| Material to process |
(* ===== verification/UserCfg.v ===== *)
(** * Sizes of the NFD configuration: apps/nic/nfd_user_cfg.h

    The numbers of virtual functions, physical functions and queues that the
    header chooses from the number of ports of the board and the firmware
    flavor, and the number of vNICs that follows. *)

From S2P Require Import Prelude Platform.

Definition NVNICS_ABSOLUTE_MAX : Z := 64.

Section sizes.
Context (B : build).

Definition is_sriov : bool := bool_decide (NS_FLAVOR_TYPE B = NS_FLAVOR_SRIOV).
Definition num_ports : Z := NS_PLATFORM_NUM_PORTS (board B).

(** [#ifndef NFD_MAX_VFS] : 0 unless the flavor is SR-IOV. *)
Definition NFD_MAX_VFS : Z :=
  if num_ports >? 8 then (if is_sriov then 40 else 0)
  else if num_ports >? 4 then (if is_sriov then 48 else 0)
  else if num_ports >? 2 then (if is_sriov then 48 else 0)
  else if num_ports >? 1 then (if is_sriov then 48 else 0)
  else (if is_sriov then 56 else 0).

Definition NFD_MAX_PF_QUEUES : Z :=
  if num_ports >? 8 then (if is_sriov then 2 else 4)
  else if num_ports >? 4 then (if is_sriov then 2 else 8)
  else if num_ports >? 2 then (if is_sriov then 4 else 16)
  else if num_ports >? 1 then (if is_sriov then 8 else 32)
  else (if is_sriov then 8 else 64).

Definition NFD_MAX_VF_QUEUES : Z := if negb (NFD_MAX_VFS =? 0) then 1 else 0.
Definition NFD_MAX_PFS : Z := num_ports.
End sizes.

(** [NVNICS]: the number of control vNICs is a constant of the NFD library. *)
Definition NVNICS (B : build) (NFD_MAX_CTRL : Z) : Z :=
  NFD_MAX_PFS B + NFD_MAX_VFS B + NFD_MAX_CTRL.

Definition NFD_CFG_MAX_MTU : Z := 9216.
Definition NFD_BPF_START_OFF : Z := 3072.
Definition NFD_BPF_MAX_LEN : Z := 2560.
Definition APP_ME_CONFIG_CTX : Z := 0.
Definition APP_ME_CONFIG_SIGNAL_NUM : Z := 11.
Definition APP_ME_CONFIG_XFER_NUM : Z := 11.
Definition NFD_QUEUE_CREDITS : Z := 256.
Definition NFD_OUT_RING_SZ : Z := 2 * 16 * 64 * NFD_QUEUE_CREDITS.

Lemma max_vfs_cases B : In (NFD_MAX_VFS B) [0; 40; 48; 56].
Proof.
  unfold NFD_MAX_VFS. repeat case_match; simpl; auto 6.
Qed.

(** on every board and flavor the queues of all physical and virtual
    functions fit in the 64 queues of a PCIe island, the vNICs with one control
    vNIC fit in the absolute maximum, there is at least one physical function
    with at least one queue, and the virtual functions of a VLAN fit in the
    58-bit member mask of the VLAN tables. *)
Theorem nfd_queues_fit B :
  NFD_MAX_PFS B * NFD_MAX_PF_QUEUES B + NFD_MAX_VFS B * NFD_MAX_VF_QUEUES B <= 64 /\
  NVNICS B 1 <= NVNICS_ABSOLUTE_MAX /\
  1 <= NFD_MAX_PFS B <= 8 /\ 1 <= NFD_MAX_PF_QUEUES B /\
  0 <= NFD_MAX_VFS B <= 56.
Proof.
  destruct B as [t f]. destruct t, f; by vm_compute.
Qed.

| Your objective |
Please copy, word for word, every line from the first line of the records through the line containing "else (if is_sriov then 56 else 0).", with both of those lines included and nothing else.

| Expected answer |
(* ===== verification/UserCfg.v ===== *)
(** * Sizes of the NFD configuration: apps/nic/nfd_user_cfg.h

    The numbers of virtual functions, physical functions and queues that the
    header chooses from the number of ports of the board and the firmware
    flavor, and the number of vNICs that follows. *)

From S2P Require Import Prelude Platform.

Definition NVNICS_ABSOLUTE_MAX : Z := 64.

Section sizes.
Context (B : build).

Definition is_sriov : bool := bool_decide (NS_FLAVOR_TYPE B = NS_FLAVOR_SRIOV).
Definition num_ports : Z := NS_PLATFORM_NUM_PORTS (board B).

(** [#ifndef NFD_MAX_VFS] : 0 unless the flavor is SR-IOV. *)
Definition NFD_MAX_VFS : Z :=
  if num_ports >? 8 then (if is_sriov then 40 else 0)
  else if num_ports >? 4 then (if is_sriov then 48 else 0)
  else if num_ports >? 2 then (if is_sriov then 48 else 0)
  else if num_ports >? 1 then (if is_sriov then 48 else 0)
  else (if is_sriov then 56 else 0).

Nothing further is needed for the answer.